UM MÉTODO PERIGOSO (2012) de David Cronenberg. “Às vezes temos que fazer algo imperdoável, só para poder continuar vivendo” é a última frase do filme, saída da boca de Carl Jung, vivido por Michael Fassbender, em um momento premonitório, cujo relato de um sonho apocalíptico, confessado à colega (e ex-amante) Sabina Spielrein, anuncia os terrores sofridos pela Europa nazista.
O roteiro é de Christopher Hampton a partir de sua peça “The Talking Cure” e do livro “A Most Dangerous Method” de John Kerr, e nos transporta para episódios havidos entre Freud e Jung entre 1906 e 1914, com foco nas divergências entre ambos e, sobretudo, na relação de Jung com a sua paciente russa, Sabina Spielrein.
Jung nega Freud (Viggo Mortensen) após ter curado a histérica Sabina (Keira Knigthley) com seu método, transgredindo-o em um envolvimento amoroso e lascivo com sua paciente, estudante de medicina que vem a se tornar uma conceituada psicanalista.
Antes do envolvimento amoroso entre Jung e Sabina, quando Jung apenas a tratava como paciente, Freud, sabedor do quanto Jung poderia estar desejando Sabina, lhe envia, por uns tempos, seu paciente Otto Gross, também psicanalista (ou, como preferia Freud: “psicoanalista”). Freud escreve a Jung sobre Otto Gross, que continuava valendo a definição do pai de Otto sobre ele, na infância: “Cuidado com Otto, ele morde”.
De fato, durante o curto período em que está aos cuidados de Jung, o caótico Dr. Otto desperta nele urgente senso se liberdade ("se tem uma coisa que aprendi em minha curta vida é isso: nunca reprima nada!"); Otto Gross abominava a monogamia e se envolvia sexualmente com suas pacientes na fase da transferência, chegando até a confessar que ajudou uma delas a se suicidar, não sem antes ter tido relações sexuais com ela.
Uma das melhores coisas do filme é a passagem de Otto Gross pelo “divã” de Jung!
Mais tarde Freud escreve a Jung que talvez não devesse ter lhe enviado Gross, mas, a sensação que fica é de que para Freud tudo foi um grande experimento. Fica também uma suspeita de que Freud tinha inveja de Jung, o bem casado Jung, o protestante Jung, o ariano Jung...
Há textos e cenas que dão tal indício, como a cena em que, mais tarde, após terminada a terapia e a relação entre Jung e Sabina Spielrein, em colóquio profissional entre Freud e Sabina a respeito da monografia dela, quando Sabina faz qualquer referência ao trabalho de Jung, Freud lhe adverte para tomar cuidado com os arianos (Freud e Sabina eram judeus, Jung não.)...

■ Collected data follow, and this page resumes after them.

(* ===== verification/AuthService.v ===== *)
(** [apps/server/src/auth-service.ts]: the class [AuthService], the registry of
    authenticated sessions.

    Every method is a program over calls to the clock, the random source, the
    CSRF service, the credential store, the rate limiter and the revocation
    observers.  A session object is identified by its generation, which
    [nextGeneration] never repeats, and lives in a heap.  [bootstrap], [login]
    and [setup] return the promise of a job of the establishment queue; the
    bodies of the jobs are [run_job], and the file [AuthQueue] models the
    queue.  Instants are integral milliseconds. *)
From S2P Require Import Prelude JsMap SafeString Csrf.
Open Scope Z_scope.

(** * Data *)

Inductive AuthMode := mode_local | cloudflare_access | trusted_header | mode_none.
#[export] Instance AuthMode_eq_dec : EqDecision AuthMode.
Proof. solve_decision. Defined.

(** A JavaScript number: its value when it is finite. *)
Abbreviation number := (option Z).

Record UpstreamIdentity := {
  identity_mode : AuthMode;
  identity_label : jsstr;
  identity_expiresAt : option number;
}.
Inductive UpstreamAuthentication :=
| Upstream_none
| Upstream (identity : UpstreamIdentity).

Record LocalLoginAttempt := { username : jsstr; password : jsstr; address : jsstr }.
Record LocalSetupAttempt := { setup_password : jsstr; setup_address : jsstr }.

Inductive AuthFailure :=
| authentication_failed | rate_limited | setup_required | already_initialized.

Inductive AuthBootstrap :=
| Unauthenticated (mode : AuthMode)
| Setup_required (username : jsstr)
| Authenticated (mode : AuthMode) (identityLabel csrfToken : jsstr)
    (upstreamExpiresAt : option Z).

Record AuthBootstrapResult := {
  bootstrap_ : AuthBootstrap;
  cookieValue : option jsstr;
  failure : option AuthFailure;
}.

Record Stored := {
  id : jsstr;
  generation : Z;
  mode : AuthMode;
  identityLabel : jsstr;
  createdAt : Z;
  lastSeen : Z;
  idleExpiresAt : Z;
  absoluteExpiresAt : Z;
  upstreamExpiresAt : option Z;
  csrf : nat;
  digest : jsstr;
}.
#[export] Instance Stored_inhabited : Inhabited Stored :=
  populate (Build_Stored [] 0 mode_none [] 0 0 0 0 None 0 []).

(** The view of a session, without its generation, CSRF record and digest. *)
Record AuthenticatedSession := {
  view_id : jsstr;
  view_mode : AuthMode;
  view_identityLabel : jsstr;
  view_createdAt : Z;
  view_lastSeen : Z;
  view_idleExpiresAt : Z;
  view_absoluteExpiresAt : Z;
  view_upstreamExpiresAt : option Z;
}.
Record AuthenticatedSessionAuthority := {
  authority_session : AuthenticatedSession;
  authority_generation : Z;
}.

Inductive RevocationReason := R_capacity | R_idle | R_absolute | R_upstream | R_logout
| R_password_changed.
Inductive activity := http | terminal_input.

Inductive EnrollmentResult :=
| enrolled (durability_uncertain : bool)
| enroll_already_initialized
| enroll_not_committed.
Inductive ReplaceResult := not_committed | committed | committed_durability_uncertain.

Inductive VerificationOutcome := Verification_ok (valid : bool) | Verification_failed.
(** What [credentials.verify] returned: a boolean or a promise. *)
Inductive verification := Known (o : VerificationOutcome) | Promised (p : nat).

Record AuthServiceOptions := {
  o_mode : AuthMode;
  o_localUsername : jsstr;
  idleDurationMs : Z;
  absoluteDurationMs : Z;
  maxSessions : Z;
  maxObservers : option Z;
}.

Bem antes disso, quando Jung visitara Freud em Viena, antes de romperem, há uma cena em que Freud diz a Jung: “Todos nós, em nosso círculo psicanalítico aqui em Viena, somos Judeus” e, após Jung ter respondido: “Eu não vejo que diferença isso faz”, Freud arremata: “Se me permite, essa é uma observação especialmente protestante”.
Doutra feita, quando Jung diz a Freud que “felizmente a minha esposa é extremamente rica”, Freud se sente visivelmente incomodado, assim como quando, mais tarde, em viagem que fizeram juntos, Freud aparenta algum desconforto quando Jung pega o caminho da primeira classe no navio, porque a esposa, que fizera as reservas, escolhera um camarote para a viagem, ao tempo em que Freud pega o caminho da segunda classe.
O filme de Cronenberg tem sido criticado como burocrático e superficial, mas, talvez a crítica não tenha se dado conta desses aspectos, eu diria interessantíssimos, a respeito da relação e rompimento entre Freud e Jung, a quem aquele chegou a querer fazer sucessor, mas depois passou a criticar o “misticismo”.
Quem se atreve a analisar a inveja de Freud por Jung? Certamente que eu não! Otto Gross disse: "Acho que a obsessão de Freud com o sexo tem a ver com o fato de que ele nunca faz sexo."
Assista o filme e analise você mesmo. Eu recomendo!